--- Data provided Enclosed Below ---
(* ===== verification/CliMain.v ===== *)
(** * The entry point of the command line ([commands/cli/main.py], [actions])

    The registry of actions, the dispatch of a command, the actions [help] and
    [config validate], and the order of include and exclude patterns.  argparse
    is a parameter: what it makes of the arguments of a command, or the exit
    status of a usage error. *)
From S2P Require Import Prelude PyDict PyPath Types Utils Json Listing Cli.

(** ** Definitions: the registry *)
(** An action: its help text and, for the arguments after the command, the exit
    status of the parser or the run *)
Record action (W : Type) := mkAction { ac_help : string; ac_usage : list line; ac_parse : list string -> Z + C W Z }.
Arguments mkAction {W}. Arguments ac_help {W}. Arguments ac_usage {W}. Arguments ac_parse {W}.
(** [register_action] and [get_action] *)
Definition register_action {W} (name : string) (a : action W) (r : list (string * action W)) : list (string * action W) := dset r name a.
Definition get_action {W} (r : list (string * action W)) (name : string) : option (action W) := dget r name.

Section Main.
Context {W : Type} (message : exc -> string) (version_line : string).
(** [f"{name:<8}"] *)
Definition pad8 (s : string) : string := s +:+ String.string_of_list_ascii (replicate (8 - String.length s) " "%char).
Definition blank : C W unit := print (Out "").
(** [print_main_help] *)
Definition print_main_help (r : list (string * action W)) : C W unit :=
  blank ;;; print (Out "usage: msc <command> [options] [parameters]") ;;; print (Out "To see help text, you can run:") ;;; blank ;;;
  print (Out "  msc help") ;;; print (Out "  msc help <command>") ;;; blank ;;; print (Out "commands:") ;;;
  mfor (sort_by (fun a b => str_leb a.1 b.1) r) (fun na => print (Out ("  " +:+ pad8 na.1 +:+ " " +:+ ac_help na.2))) ;;; blank.
(** [HelpAction.run] *)
Definition help_run (r : list (string * action W)) (command : option string) : C W Z :=
  match truthy command with
  | None => print_main_help r ;;; mret 0%Z
  | Some name =>
      match get_action r name with
      | Some a => blank ;;; mfor (ac_usage a) print ;;; blank ;;; mret 0%Z
      | None => print (Out ("Unknown command: " +:+ name)) ;;; mret 1%Z
      end
  end.
(** [ConfigAction._run_validate]; [load] is [from_file] and [show] the dump in
    the format *)
Definition run_validate (load : option (list string) -> M W json) (show : bool -> json -> string) (config_file : option string) (as_json : bool) : C W Z :=
  mtry (fun _ => true)
    (let! config := on_storage (load (match truthy config_file with Some f => Some [f] | None => None end)) in
     print (Out (show as_json config)) ;;; mret 0%Z)
    (fun e => print (ErrOut ("Error: " +:+ message e)) ;;; mret 1%Z).
(** [main] after the options: a usage error exits with the status of argparse *)
Definition main_run (r : list (string * action W)) (version : bool) (command : string) (args : list string) : C W Z :=
  if version then blank ;;; print (Out version_line) ;;; blank ;;; mret 0%Z
  else
    match get_action r command with
    | None => blank ;;; print (Out ("Unknown command: " +:+ command)) ;;; print (Out "Run 'msc help' to see available commands.") ;;; blank ;;; mret 1%Z
    | Some a =>
        if bool_decide (args = ["--help"]) || bool_decide (args = ["-h"]) then mfor (ac_usage a) print ;;; mret 0%Z
        else
          match ac_parse a args with
          | inl status => mret status
          | inr run => mtry (fun _ => true) run (fun e => blank ;;; print (ErrOut ("msc: error: " +:+ message e)) ;;; blank ;;; mret 1%Z)
          end
    end.
End Main.
(** [OrderedPatternAction]: the pattern options in the order of the command line *)
Definition add_pattern (ps : PatternList) (t : PatternType) (value : string) : PatternList := ps ++ [(t, value)].

(** ** Every command ends with an exit status *)
Lemma total_bind {W A B} (m : C W A) (k : A -> C W B) : (forall s, exists a s', m s = (Ok a, s')) -> (forall a s, exists b s', k a s = (Ok b, s')) -> forall s, exists b s', mbind m k s = (Ok b, s').
Proof. intros Hm Hk s. destruct (Hm s) as (a & s1 & E). unfold mbind. rewrite E. apply Hk. Qed.
Lemma total_print {W} l : forall s : W * list line, exists u s', print l s = (Ok u, s').
Proof. intros [w ls]. by eexists _, _. Qed.
Lemma total_for {W A} (l : list A) (f : A -> C W unit) : (forall x s, exists u s', f x s = (Ok u, s')) -> forall s, exists u s', mfor l f s = (Ok u, s').
Proof. intros Hf. induction l as [|x l IH]; intros s; [by eexists _, _|]. cbn [mfor]. apply total_bind; auto. Qed.
Lemma total_ret {W A} (a : A) : forall s : W, exists b s', mret a s = (Ok b, s').
Proof. intros s. by eexists _, _. Qed.
Lemma total_try {W A} (m : C W A) (h : exc -> C W A) : (forall e s, exists a s', h e s = (Ok a, s')) -> forall s, exists a s', mtry (fun _ => true) m h s = (Ok a, s').
Proof. intros Hh s. unfold mtry. destruct (m s) as [[a|e] s1]; [by eexists _, _|apply Hh]. Qed.
Create HintDb total.
#[export] Hint Resolve total_bind total_print total_for total_ret total_try : total.
(** Whatever the command and whatever its action raises, the program ends with
    an exit status; an exception of the action is status 1. *)
Theorem main_always_exits {W : Type} (message : exc -> string) (version_line : string) (r : list (string * action W)) (version : bool) (command : string) (args : list string)
    (s : W * list line) :
  (exists status s', main_run message version_line r version command args s = (Ok status, s')) /\
  (forall a run e s1, version = false -> get_action r command = Some a -> args <> ["--help"] -> args <> ["-h"] -> ac_parse a args = inr run -> run s = (Err e, s1) ->
     (main_run message version_line r version command args s).1 = Ok 1%Z).
Proof.
  split.
  - revert s. unfold main_run, blank. destruct version; [eauto 12 with total|]. destruct (get_action r command) as [a|]; [|eauto 12 with total].
    destruct (_ || _); [eauto 12 with total|]. destruct (ac_parse a args); [eauto with total|]. apply total_try. eauto 12 with total.
  - intros a run e s1 -> Ha H1 H2 Hp Hrun. unfold main_run. rewrite Ha, !bool_decide_false by done. cbn [orb]. rewrite Hp. unfold mtry. rewrite Hrun. by destruct s1.
Qed.
(** [help] of a command that is registered shows its usage; every other name is
    status 1. *)
Theorem help_status {W : Type} (r : list (string * action W)) (name : string) (s : W * list line) (Hname : name <> "") :
  exists s', help_run r (Some name) s = (Ok (if bool_decide (is_Some (get_action r name)) then 0 else 1)%Z, s').
Proof.
  unfold help_run. assert (truthy (Some name) = Some name) as -> by (by destruct name). destruct (get_action r name) as [a|].
  - rewrite bool_decide_true by done.
    assert (exists u s', (blank ;;; mfor (ac_usage a) print ;;; blank) s = (Ok u, s')) as (u & s' & E) by (revert s; unfold blank; eauto 12 with total).
    exists s'. revert E. unfold mbind. destruct (blank s) as [[[]|?] s1]; [|done]. destruct (mfor _ _ s1) as [[[]|?] s2]; [|done].
    destruct (blank s2) as [[[]|?] s3]; [|done]. by intros [= _ <-].
  - rewrite bool_decide_false by (by intros [? [=]]). by destruct s; eexists.
Qed.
--- End of Enclosed Data provided ---
Problem to solve:
Reproduce the records in full, exactly as written.

Output below:
(* ===== verification/CliMain.v ===== *)
(** * The entry point of the command line ([commands/cli/main.py], [actions])

    The registry of actions, the dispatch of a command, the actions [help] and
    [config validate], and the order of include and exclude patterns.  argparse
    is a parameter: what it makes of the arguments of a command, or the exit
    status of a usage error. *)
From S2P Require Import Prelude PyDict PyPath Types Utils Json Listing Cli.

(** ** Definitions: the registry *)
(** An action: its help text and, for the arguments after the command, the exit
    status of the parser or the run *)
Record action (W : Type) := mkAction { ac_help : string; ac_usage : list line; ac_parse : list string -> Z + C W Z }.
Arguments mkAction {W}. Arguments ac_help {W}. Arguments ac_usage {W}. Arguments ac_parse {W}.
(** [register_action] and [get_action] *)
Definition register_action {W} (name : string) (a : action W) (r : list (string * action W)) : list (string * action W) := dset r name a.
Definition get_action {W} (r : list (string * action W)) (name : string) : option (action W) := dget r name.

Section Main.
Context {W : Type} (message : exc -> string) (version_line : string).
(** [f"{name:<8}"] *)
Definition pad8 (s : string) : string := s +:+ String.string_of_list_ascii (replicate (8 - String.length s) " "%char).
Definition blank : C W unit := print (Out "").
(** [print_main_help] *)
Definition print_main_help (r : list (string * action W)) : C W unit :=
  blank ;;; print (Out "usage: msc <command> [options] [parameters]") ;;; print (Out "To see help text, you can run:") ;;; blank ;;;
  print (Out "  msc help") ;;; print (Out "  msc help <command>") ;;; blank ;;; print (Out "commands:") ;;;
  mfor (sort_by (fun a b => str_leb a.1 b.1) r) (fun na => print (Out ("  " +:+ pad8 na.1 +:+ " " +:+ ac_help na.2))) ;;; blank.
(** [HelpAction.run] *)
Definition help_run (r : list (string * action W)) (command : option string) : C W Z :=
  match truthy command with
  | None => print_main_help r ;;; mret 0%Z
  | Some name =>
      match get_action r name with
      | Some a => blank ;;; mfor (ac_usage a) print ;;; blank ;;; mret 0%Z
      | None => print (Out ("Unknown command: " +:+ name)) ;;; mret 1%Z
      end
  end.
(** [ConfigAction._run_validate]; [load] is [from_file] and [show] the dump in
    the format *)
Definition run_validate (load : option (list string) -> M W json) (show : bool -> json -> string) (config_file : option string) (as_json : bool) : C W Z :=
  mtry (fun _ => true)
    (let! config := on_storage (load (match truthy config_file with Some f => Some [f] | None => None end)) in
     print (Out (show as_json config)) ;;; mret 0%Z)
    (fun e => print (ErrOut ("Error: " +:+ message e)) ;;; mret 1%Z).
(** [main] after the options: a usage error exits with the status of argparse *)
Definition main_run (r : list (string * action W)) (version : bool) (command : string) (args : list string) : C W Z :=
  if version then blank ;;; print (Out version_line) ;;; blank ;;; mret 0%Z
  else
    match get_action r command with
    | None => blank ;;; print (Out ("Unknown command: " +:+ command)) ;;; print (Out "Run 'msc help' to see available commands.") ;;; blank ;;; mret 1%Z
    | Some a =>
        if bool_decide (args = ["--help"]) || bool_decide (args = ["-h"]) then mfor (ac_usage a) print ;;; mret 0%Z
        else
          match ac_parse a args with
          | inl status => mret status
          | inr run => mtry (fun _ => true) run (fun e => blank ;;; print (ErrOut ("msc: error: " +:+ message e)) ;;; blank ;;; mret 1%Z)
          end
    end.
End Main.
(** [OrderedPatternAction]: the pattern options in the order of the command line *)
Definition add_pattern (ps : PatternList) (t : PatternType) (value : string) : PatternList := ps ++ [(t, value)].

(** ** Every command ends with an exit status *)
Lemma total_bind {W A B} (m : C W A) (k : A -> C W B) : (forall s, exists a s', m s = (Ok a, s')) -> (forall a s, exists b s', k a s = (Ok b, s')) -> forall s, exists b s', mbind m k s = (Ok b, s').
Proof. intros Hm Hk s. destruct (Hm s) as (a & s1 & E). unfold mbind. rewrite E. apply Hk. Qed.
Lemma total_print {W} l : forall s : W * list line, exists u s', print l s = (Ok u, s').
Proof. intros [w ls]. by eexists _, _. Qed.
Lemma total_for {W A} (l : list A) (f : A -> C W unit) : (forall x s, exists u s', f x s = (Ok u, s')) -> forall s, exists u s', mfor l f s = (Ok u, s').
Proof. intros Hf. induction l as [|x l IH]; intros s; [by eexists _, _|]. cbn [mfor]. apply total_bind; auto. Qed.
Lemma total_ret {W A} (a : A) : forall s : W, exists b s', mret a s = (Ok b, s').
Proof. intros s. by eexists _, _. Qed.
Lemma total_try {W A} (m : C W A) (h : exc -> C W A) : (forall e s, exists a s', h e s = (Ok a, s')) -> forall s, exists a s', mtry (fun _ => true) m h s = (Ok a, s').
Proof. intros Hh s. unfold mtry. destruct (m s) as [[a|e] s1]; [by eexists _, _|apply Hh]. Qed.
Create HintDb total.
#[export] Hint Resolve total_bind total_print total_for total_ret total_try : total.
(** Whatever the command and whatever its action raises, the program ends with
    an exit status; an exception of the action is status 1. *)
Theorem main_always_exits {W : Type} (message : exc -> string) (version_line : string) (r : list (string * action W)) (version : bool) (command : string) (args : list string)
    (s : W * list line) :
  (exists status s', main_run message version_line r version command args s = (Ok status, s')) /\
  (forall a run e s1, version = false -> get_action r command = Some a -> args <> ["--help"] -> args <> ["-h"] -> ac_parse a args = inr run -> run s = (Err e, s1) ->
     (main_run message version_line r version command args s).1 = Ok 1%Z).
Proof.
  split.
  - revert s. unfold main_run, blank. destruct version; [eauto 12 with total|]. destruct (get_action r command) as [a|]; [|eauto 12 with total].
    destruct (_ || _); [eauto 12 with total|]. destruct (ac_parse a args); [eauto with total|]. apply total_try. eauto 12 with total.
  - intros a run e s1 -> Ha H1 H2 Hp Hrun. unfold main_run. rewrite Ha, !bool_decide_false by done. cbn [orb]. rewrite Hp. unfold mtry. rewrite Hrun. by destruct s1.
Qed.
(** [help] of a command that is registered shows its usage; every other name is
    status 1. *)
Theorem help_status {W : Type} (r : list (string * action W)) (name : string) (s : W * list line) (Hname : name <> "") :
  exists s', help_run r (Some name) s = (Ok (if bool_decide (is_Some (get_action r name)) then 0 else 1)%Z, s').
Proof.
  unfold help_run. assert (truthy (Some name) = Some name) as -> by (by destruct name). destruct (get_action r name) as [a|].
  - rewrite bool_decide_true by done.
    assert (exists u s', (blank ;;; mfor (ac_usage a) print ;;; blank) s = (Ok u, s')) as (u & s' & E) by (revert s; unfold blank; eauto 12 with total).
    exists s'. revert E. unfold mbind. destruct (blank s) as [[[]|?] s1]; [|done]. destruct (mfor _ _ s1) as [[[]|?] s2]; [|done].
    destruct (blank s2) as [[[]|?] s3]; [|done]. by intros [= _ <-].
  - rewrite bool_decide_false by (by intros [? [=]]). by destruct s; eexists.
Qed.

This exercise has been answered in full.